━━━━━ DATA SUPPLIED ━━━━━

Lemma result_reload db matchID req resp db' :
  SubmitResult uuid_Parse matchID req db = (inr resp, db') ∨
  UpdateResult uuid_Parse matchID req db = (inr resp, db') →
  GetByID matchID db' = (inr resp, db') ∧
  ∃ m', matchRepo.findRow matchID db' = Some m' ∧ Status m' = "completed".
Proof.
  intros [Hrun | Hrun].
  - destruct (SubmitResult_cases uuid_Parse db matchID req)
      as [[_ E] | [(? & _ & _ & E) | (match_ & Hrow & _ & Hld & E)]];
      rewrite E in Hrun; try discriminate.
    by apply (processResult_reload match_ req db).
  - destruct (UpdateResult_cases uuid_Parse db matchID req)
      as [[_ E] | [(? & _ & _ & E) | (match_ & Hrow & _ & Hld & E)]];
      rewrite E in Hrun; try discriminate.
    by apply (processResult_reload match_ req (goalRepo.DeleteByMatchID matchID db)).
Qed.

(** X5. The response of a successful [SubmitResult] or [UpdateResult] is
    exactly what [GetByID] answers for the match in the store the call
    leaves behind. *)
Theorem result_then_GetByID db matchID req resp db' :
  SubmitResult uuid_Parse matchID req db = (inr resp, db') ∨
  UpdateResult uuid_Parse matchID req db = (inr resp, db') →
  GetByID matchID db' = (inr resp, db').
Proof. intros Hrun. by apply result_reload in Hrun as [? _]. Qed.

(** X6. Once a result is stored, every further [SubmitResult] on the match
    is refused as already submitted and every [Update] of its schedule is
    refused as a completed match, whatever the request; both leave the store
    as it is. *)
Theorem result_is_final db matchID req resp db' :
  SubmitResult uuid_Parse matchID req db = (inr resp, db') ∨
  UpdateResult uuid_Parse matchID req db = (inr resp, db') →
  (∀ again, SubmitResult uuid_Parse matchID again db' =
     (inl (ErrBadRequest "Match result already submitted. Use PUT to update."), db')) ∧
  (∀ schedule, Update uuid_Parse matchID schedule db' =
     (inl (ErrBadRequest "Cannot update schedule of a completed match"), db')).
Proof.
  intros Hrun. apply result_reload in Hrun as (_ & m' & Hfind & Hc).
  split; intros r.
  - unfold SubmitResult, bind, query. rewrite FindByID_findRow, Hfind. simpl.
    by rewrite Hc.
  - unfold Update, bind, query. rewrite FindByID_findRow, Hfind. simpl.
    by rewrite Hc.
Qed.

End afterResult.

(** ** Replaying an update *)

Lemma replace_twice (m' : Match) (ms : list Match) :
  map (λ r, if (Match_ID r =? Match_ID m')%N then m' else r)
    (map (λ r, if (Match_ID r =? Match_ID m')%N then m' else r) ms) =
  map (λ r, if (Match_ID r =? Match_ID m')%N then m' else r) ms.
Proof.
  rewrite map_map. apply map_ext. intros r.
  destruct (Match_ID r =? Match_ID m')%N eqn:Hr; [by rewrite N.eqb_refl | by rewrite Hr].
Qed.

Lemma others_write m db :
  teams (matchRepo.write m db) = teams db ∧
  players (matchRepo.write m db) = players db.
Proof. unfold matchRepo.write. by destruct (existsb _ _). Qed.

Lemma others_insert gs db :
  teams (goalRepo.insert gs db) = teams db ∧
  players (goalRepo.insert gs db) = players db.
Proof. by rewrite insert_goals. Qed.

Lemma own_goals uuid_Parse id (new : list Goal) inputs :
  Forall2 (storesInput uuid_Parse id) new inputs →
  Forall (λ g, Goal_MatchID g = id ∧ Goal_DeletedAt g = false) new.
Proof.
  induction 1 as [| g input new inputs (Hid & _ & _ & _ & Hlive) _ IH]; constructor; auto.
Qed.

Section replay.

Variable uuid_Parse : string → option N.

(** The loop reads the match only for its key and its two teams, and the
    store only for its players. *)
Lemma processGoals_ext match_ match_' inputs :
  Match_ID (row match_) = Match_ID (row match_') →
  HomeTeamID (row match_) = HomeTeamID (row match_') →
  AwayTeamID (row match_) = AwayTeamID (row match_') →
  ∀ i homeScore awayScore goals d d',
    players d = players d' →
    (processGoals uuid_Parse match_ inputs i homeScore awayScore goals d).1 =
    (processGoals uuid_Parse match_' inputs i homeScore awayScore goals d').1.
Proof.
  intros Hid Hhome Haway.
  induction inputs as [| g rest IH]; intros i h a gs d d' Hplayers; simpl; [done |].
  svc. rewrite <- Hid, <- Hhome, <- Haway.
  destruct (uuid_Parse (In_PlayerID g)) as [playerID |]; [| done].
  destruct (uuid_Parse (In_TeamID g)) as [teamID |]; [| done]. simpl.
  destruct (negb _ && negb _); [done |].
  unfold playerRepo.FindByID. rewrite <- Hplayers.
  destruct (List.find _ (players d)) as [player |]; [| done].
  destruct (negb _); [done |]. by apply IH.
Qed.

(** X7. [UpdateResult] can be replayed, up to goal identities and time
    stamps: after a successful update, the same request succeeds again; its
    response agrees with the first one in every field but the generated
    identifiers of the goals and the [created_at] and [updated_at] stamps,
    and the match rows and the live goal rows of the match agree with those
    the first update left in every column but these.  (The rows and the
    responses of this embedding do not carry the generated identifiers and
    the stamps, which are new on every run; equality here is equality up to
    them.) *)
Theorem UpdateResult_replay db matchID req resp db1 :
  UpdateResult uuid_Parse matchID req db = (inr resp, db1) →
  ∃ db2, UpdateResult uuid_Parse matchID req db1 = (inr resp, db2) ∧
         matches db2 = matches db1 ∧
         goalRepo.ofMatch matchID db2 = goalRepo.ofMatch matchID db1.
Proof.
  intros Hrun.
  destruct (UpdateResult_cases uuid_Parse db matchID req)
    as [[_ E] | [(? & _ & _ & E) | (match_ & Hrow & Hc & Hld & E)]];
    rewrite E in Hrun; try discriminate.
  set (d0 := goalRepo.DeleteByMatchID matchID db) in *.
  assert (Hrow0 : matchRepo.findRow matchID d0 = Some (row match_)) by done.
  assert (Hok : forallb (validGoal uuid_Parse d0 (row match_)) (In_Goals req) = true ∧
                forallb (λ g, goalRepo.fitsColumn (In_Minute g)) (In_Goals req) = true)
    by (apply (processResult_accepted_iff uuid_Parse match_ req d0 matchID Hrow0 Hld);
        eauto).
  destruct Hok as [Hvalid Hfit].
  destruct (processGoals_all_valid uuid_Parse match_ (In_Goals req) d0 Hvalid)
    as (h & a & new & Hnew & Hloop).
  rewrite <- (stored_minutes uuid_Parse _ _ _ Hnew) in Hfit.
  destruct (processResult_accepted _ _ _ _ _ _ _ _ _ Hloop Hrow0 Hld Hfit)
    as (Hfind1 & resp' & Hrun' & _).
  rewrite Hrun' in Hrun. injection Hrun as -> <-.
  destruct (findRow_Some _ _ _ Hrow0) as (Hid & _ & Hin).
  rewrite Hid in Hnew. apply own_goals in Hnew as Hown.
  set (m1 := with_result h a "completed" (row match_)) in *.
  set (db1 := matchRepo.write m1 (goalRepo.insert new d0)) in *.
  (* the second run *)
  destruct (UpdateResult_cases uuid_Parse db1 matchID req)
    as [[Hnone _] | [(m0 & Hrow1 & Hnc & _) | (match_1 & Hrow1 & _ & Hld1 & E1)]];
    [congruence | rewrite Hfind1 in Hrow1; by injection Hrow1 as <- |].
  rewrite Hfind1 in Hrow1. injection Hrow1 as Hrow1.
  set (d1 := goalRepo.DeleteByMatchID matchID db1) in *.
  assert (Hfind1' : matchRepo.findRow matchID d1 = Some (row match_1))
    by (by rewrite <- Hrow1).
  assert (Hplayers : players d0 = players d1).
  { unfold d1, db1. simpl.
    by rewrite (proj2 (others_write _ _)), (proj2 (others_insert _ _)). }
  pose proof (processGoals_ext match_ match_1 (In_Goals req)) as Hext.
  rewrite <- Hrow1 in Hext.
  specialize (Hext eq_refl eq_refl eq_refl 0 0%Z 0%Z [] d0 d1 Hplayers).
  rewrite Hloop in Hext. simpl in Hext.
  destruct (processGoals uuid_Parse match_1 (In_Goals req) 0 0%Z 0%Z [] d1)
    as [out d1'] eqn:Hloop1.
  simpl in Hext. subst out.
  destruct (processResult_accepted _ _ _ _ _ _ _ _ _ Hloop1 Hfind1' Hld1 Hfit)
    as (Hfind2 & resp2 & Hrun2 & _).
  rewrite <- Hrow1 in Hfind2, Hrun2.
  change (with_result h a "completed" m1) with m1 in Hfind2, Hrun2.
  set (db2 := matchRepo.write m1 (goalRepo.insert new d1)) in *.
  assert (Hm1 : matches db1 =
                map (λ r, if (Match_ID r =? Match_ID m1)%N then m1 else r) (matches db)).
  { unfold db1. rewrite (write_matches _ (row match_) m1); [| | done].
    - by rewrite insert_goals.
    - by rewrite insert_goals. }
  assert (Hmatches : matches db2 = matches db1).
  { unfold db2. rewrite (write_matches _ m1 m1); [| | done].
    - rewrite insert_goals.
      unfold d1, goalRepo.DeleteByMatchID, set_matches, set_goals. cbn [matches].
      rewrite Hm1. apply replace_twice.
    - rewrite insert_goals.
      unfold d1, goalRepo.DeleteByMatchID, set_matches, set_goals. cbn [matches].
      by destruct (findRow_Some _ _ _ Hfind1) as (_ & _ & ?). }
  assert (Hgoals1 : goalRepo.ofMatch matchID db1 = new).
  { unfold db1. rewrite ofMatch_write, insert_goals, ofMatch_app.
    unfold d0. by rewrite ofMatch_Delete, filter_own_goals. }
  assert (Hgoals2 : goalRepo.ofMatch matchID db2 = new).
  { unfold db2. rewrite ofMatch_write, insert_goals, ofMatch_app.
    unfold d1. by rewrite ofMatch_Delete, filter_own_goals. }
  exists db2. rewrite E1, Hrun2. split; [| split; [done | congruence]].
  f_equal. f_equal.
  (* both responses are read back from stores that agree on the match *)
  destruct (processResult_reload uuid_Parse match_ req d0 matchID resp db1 Hrow0 Hld Hrun')
    as [Hget1 _].
  destruct (processResult_reload uuid_Parse match_1 req d1 matchID resp2 db2 Hfind1' Hld1)
    as [Hget2 _].
  { exact Hrun2. }
  revert Hget1 Hget2. unfold GetByID, bind, query, ret.
  unfold matchRepo.FindByIDWithDetails. rewrite Hfind1, Hfind2, Hgoals1, Hgoals2.
  assert (Hteams : teams db2 = teams db1).
  { unfold db2. rewrite (proj1 (others_write _ _)), (proj1 (others_insert _ _)).
    done. }
  assert (Hpl : players db2 = players db1).
  { unfold db2. rewrite (proj2 (others_write _ _)), (proj2 (others_insert _ _)).
    done. }
  unfold matchRepo.preloadGoal, teamRepo.FindByID, playerRepo.FindByID.
  rewrite Hteams, Hpl. intros [= <-] [= <-]. done.
Qed.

━━━━━

From the entries above, extract every line where the word "Hnew" appears.

    as (h & a & new & Hnew & Hloop).
  rewrite <- (stored_minutes uuid_Parse _ _ _ Hnew) in Hfit.
  rewrite Hid in Hnew. apply own_goals in Hnew as Hown.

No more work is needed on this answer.